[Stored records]
################

Lemma rows_at_marker x :
  well_marked x = true →
  ∀ path, rows_at path (rows_of x) = if marker_at x path then 1 else 0.
Proof.
  induction x as [| | | | |l IH|d IH] using json_rect'; intros Hx path;
    try (unfold marker_at; by destruct path).
  - (* lists *)
    cbn [rows_of]. destruct path as [|seg path]; unfold marker_at.
    { apply rows_at_enumerate_nil. }
    simpl in Hx. apply forallb_Forall in Hx.
    rewrite rows_at_enumerate_child.
    + cbn [node_at child]. by destruct (list_child l 0 seg).
    + rewrite Forall_forall in *. intros v Hv. by apply IH, Hx.
  - (* dictionaries *)
    cbn [rows_of]. simpl in Hx. destruct (is_marker d) eqn:Hm.
    + apply map_fold_andb in Hx. destruct path as [|seg path].
      * unfold marker_at. simpl. by rewrite Hm.
      * unfold rows_at. rewrite filter_cons_False by done.
        unfold marker_at. simpl.
        destruct (d !! seg) as [v|] eqn:Hv; simpl; [|done].
        pose proof (marker_free_no_marker v path (Hx _ _ Hv)) as Hno.
        unfold marker_at in Hno. by rewrite Hno.
    + apply map_fold_andb in Hx. destruct path as [|seg path].
      * unfold marker_at. simpl. rewrite Hm. clear.
        apply (map_fold_weak_ind (λ r (_ : gmap string json), rows_at [] r = 0));
          [done|].
        intros i v m r _ Hr. by rewrite rows_at_app, Hr, rows_at_under_nil.
      * unfold marker_at. cbn [node_at child].
        revert IH Hx. clear Hm.
        apply (map_fold_weak_ind
          (λ r (m : gmap string json),
             map_Forall (λ _ v, well_marked v = true →
               ∀ path, rows_at path (rows_of v) = if marker_at v path then 1 else 0) m →
             map_Forall (λ _ v, well_marked v = true) m →
             rows_at (seg :: path) r =
               if match m !! seg ≫= λ y, node_at y path with
                  | Some (JDict d) => is_marker d
                  | _ => false
                  end then 1 else 0)).
        { intros _ _. by rewrite lookup_empty. }
        intros i v m r Hi Hr IH Hx.
        apply map_Forall_insert in IH as [IHv IH]; [|done].
        apply map_Forall_insert in Hx as [Hv Hx]; [|done].
        rewrite rows_at_app, rows_at_under_cons, (Hr IH Hx), lookup_insert.
        case_decide as Hk; simpl.
        -- subst. rewrite Hi. simpl. rewrite IHv by done. done.
        -- done.
Qed.

Lemma marker_below_marker x path below :
  well_marked x = true → marker_at x path = true → below ≠ [] →
  marker_at x (path ++ below) = false.
Proof.
  revert x. induction path as [|seg path IH]; intros x Hx Hm Hb.
  - destruct below as [|seg below]; [done|].
    unfold marker_at in *. simpl in *.
    destruct x as [| | | | | |d]; try done.
    destruct (child (JDict d) seg) as [v|] eqn:Hv; simpl; [|done].
    pose proof (well_marked_child _ _ _ Hx Hv) as Hc. simpl in Hc.
    rewrite Hm in Hc.
    by apply (marker_free_no_marker v below).
  - unfold marker_at in *. simpl in *.
    destruct (child x seg) as [v|] eqn:Hv; simpl in *; [|done].
    pose proof (well_marked_child _ _ _ Hx Hv) as Hc.
    destruct x as [| | | | |l|d]; try done.
    + by apply IH.
    + destruct (is_marker d).
      * pose proof (marker_free_no_marker v path Hc) as Hno.
        unfold marker_at in Hno. congruence.
      * by apply IH.
Qed.

(** *** The values built by [difference] *)

Lemma zip_longest_snd (a b : list json) p :
  p ∈ zip_longest a b → p.2 = JNull ∨ p.2 ∈ b.
Proof.
  revert b. induction a as [|x a IH]; intros b; simpl.
  - intros (y & -> & Hy)%list_elem_of_fmap. by right.
  - destruct b as [|y b]; intros [->|Hp]%elem_of_cons; simpl.
    + by left.
    + destruct (IH _ Hp) as [?|Hin]; [by left|by apply elem_of_nil in Hin].
    + right. left.
    + destruct (IH _ Hp); [by left|right; by right].
Qed.

Lemma well_marked_only_a x : marker_free x = true → well_marked (only_a x) = true.
Proof.
  intros Hx. unfold only_a. cbn [well_marked]. rewrite is_marker_only_a.
  apply map_fold_andb. by apply map_Forall_singleton.
Qed.

Lemma well_marked_only_b x : marker_free x = true → well_marked (only_b x) = true.
Proof.
  intros Hx. unfold only_b. cbn [well_marked].
  replace (is_marker {[B_SIDE := x]}) with true by done.
  apply map_fold_andb. by apply map_Forall_singleton.
Qed.

Lemma well_marked_both_sides x y :
  marker_free x = true → marker_free y = true →
  well_marked (both_sides x y) = true.
Proof.
  intros Hx Hy. unfold both_sides. cbn [well_marked].
  replace (is_marker (<[B_SIDE:=y]> {[A_SIDE := x]})) with true by done.
  apply map_fold_andb. apply map_Forall_insert; [done|].
  split; [done|]. by apply map_Forall_singleton.
Qed.

Lemma marker_free_get (d : gmap string json) key :
  marker_free (JDict d) = true → marker_free (get d key) = true.
Proof.
  simpl. intros [_ Hd%map_fold_andb]%andb_true_iff. unfold get.
  destruct (d !! key) as [v|] eqn:Hv; simpl; [|done]. by apply (Hd key).
Qed.

Lemma well_marked_difference_None b :
  marker_free b = true → well_marked (difference JNull b) = true.
Proof.
  intros Hb. rewrite difference_unfold. destruct (is_None b) eqn:Hn.
  - by apply well_marked_only_a.
  - by apply well_marked_only_b.
Qed.

Lemma well_marked_difference a : ∀ b_side,
  marker_free a = true → marker_free b_side = true →
  well_marked (difference a b_side) = true.
Proof.
  induction a as [| | | | |la IH|da IH] using json_rect'; intros b_side Ha Hb.
  1: by apply well_marked_difference_None.
  all: rewrite difference_unfold.
  all: destruct (is_None b_side) eqn:Hn; [by apply well_marked_only_a|].
  all: cbn [is_None].
  all: case_bool_decide; [by apply well_marked_both_sides|].
  all: destruct b_side as [| | | | |lb|db]; try done.
  1-4: by (case_match; [|apply well_marked_both_sides]).
  - (* lists *)
    cbn [well_marked]. apply forallb_Forall, Forall_fmap, Forall_forall.
    intros p Hp. simpl.
    simpl in Ha, Hb. apply forallb_Forall in Ha, Hb.
    rewrite Forall_forall in IH, Ha, Hb.
    assert (marker_free p.2 = true) as Hp2.
    { destruct (zip_longest_snd _ _ _ Hp) as [->|Hin]; [done|by apply Hb]. }
    destruct (zip_longest_fst _ _ _ Hp) as [->|Hin].
    + by apply well_marked_difference_None.
    + apply IH; [done| |done]. by apply Ha.
  - (* dictionaries *)
    pose proof Ha as Ha'. pose proof Hb as Hb'. simpl in Ha', Hb'.
    apply andb_true_iff in Ha' as [[HaB HaA]%negb_true_iff%is_marker_false _].
    apply andb_true_iff in Hb' as [[HbB HbA]%negb_true_iff%is_marker_false _].
    cbn [well_marked].
    assert (∀ key, key ∈ dom da ∪ dom db →
              is_Some (da !! key) ∨ is_Some (db !! key)) as Hdom.
    { intros key [?%elem_of_dom|?%elem_of_dom]%elem_of_union; auto. }
    rewrite (proj2 (is_marker_false _)).
    2:{ rewrite !lookup_difference_dict. split; case_decide as Hin; try done.
        - destruct (Hdom _ Hin) as [[? ?]|[? ?]]; congruence.
        - destruct (Hdom _ Hin) as [[? ?]|[? ?]]; congruence. }
    apply map_fold_andb. intros key v. rewrite lookup_difference_dict.
    case_decide; [|done]. intros [= <-].
    pose proof (marker_free_get db key Hb) as Hgb.
    unfold get at 1. destruct (da !! key) as [va|] eqn:Hva; simpl.
    + apply (IH key va Hva); [|done].
      pose proof (marker_free_get da key Ha) as Hga. unfold get in Hga.
      by rewrite Hva in Hga.
    + by apply well_marked_difference_None.
Qed.

(** ** Properties of [difference] and [list_differences] *)

(** The two sides can be read back from a two-sided marker. *)
Lemma both_sides_lookup x y :
  ∃ d, both_sides x y = JDict d ∧ d !! A_SIDE = Some x ∧ d !! B_SIDE = Some y ∧
       is_marker d = true.
Proof. by eexists. Qed.

(** C1, as stated, fails: [None] stands for a missing value, so
    [difference(None, None)] takes the first branch and returns the marker
    [{A_SIDE: None}] instead of [None]. *)
Lemma difference_None_None :
  difference JNull JNull = only_a JNull ∧
  difference JNull JNull ≠ JNull ∧
  marker_free (difference JNull JNull) = false.
Proof. by vm_compute. Qed.

(** C1, amended: for every value [x] that contains no [None] and no NaN,
    [difference(x, x)] returns [x] unchanged; if no dictionary of [x] has a
    reserved key, the result contains no difference marker. *)
Theorem difference_reflexive x :
  null_free x = true →
  difference x x = x ∧
  (marker_free x = true → marker_free (difference x x) = true).
Proof.
  intros Hx. pose proof (difference_diag x Hx) as Heq.
  split; [done|]. by rewrite Heq.
Qed.

Lemma difference_reflexive_witness :
  null_free sample_doc = true ∧
  difference sample_doc sample_doc = sample_doc ∧
  (marker_free sample_doc = true →
   marker_free (difference sample_doc sample_doc) = true).
Proof.
  split; [reflexivity|]. apply (difference_reflexive sample_doc). reflexivity.
Defined.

################

**Description of the task:** Look above for the line holding "Lemma both_sides_lookup x". Print it and every line after it, exactly, through the line holding "(** C1, amended: for".

**Response box:**
Lemma both_sides_lookup x y :
  ∃ d, both_sides x y = JDict d ∧ d !! A_SIDE = Some x ∧ d !! B_SIDE = Some y ∧
       is_marker d = true.
Proof. by eexists. Qed.

(** C1, as stated, fails: [None] stands for a missing value, so
    [difference(None, None)] takes the first branch and returns the marker
    [{A_SIDE: None}] instead of [None]. *)
Lemma difference_None_None :
  difference JNull JNull = only_a JNull ∧
  difference JNull JNull ≠ JNull ∧
  marker_free (difference JNull JNull) = false.
Proof. by vm_compute. Qed.

(** C1, amended: for every value [x] that contains no [None] and no NaN,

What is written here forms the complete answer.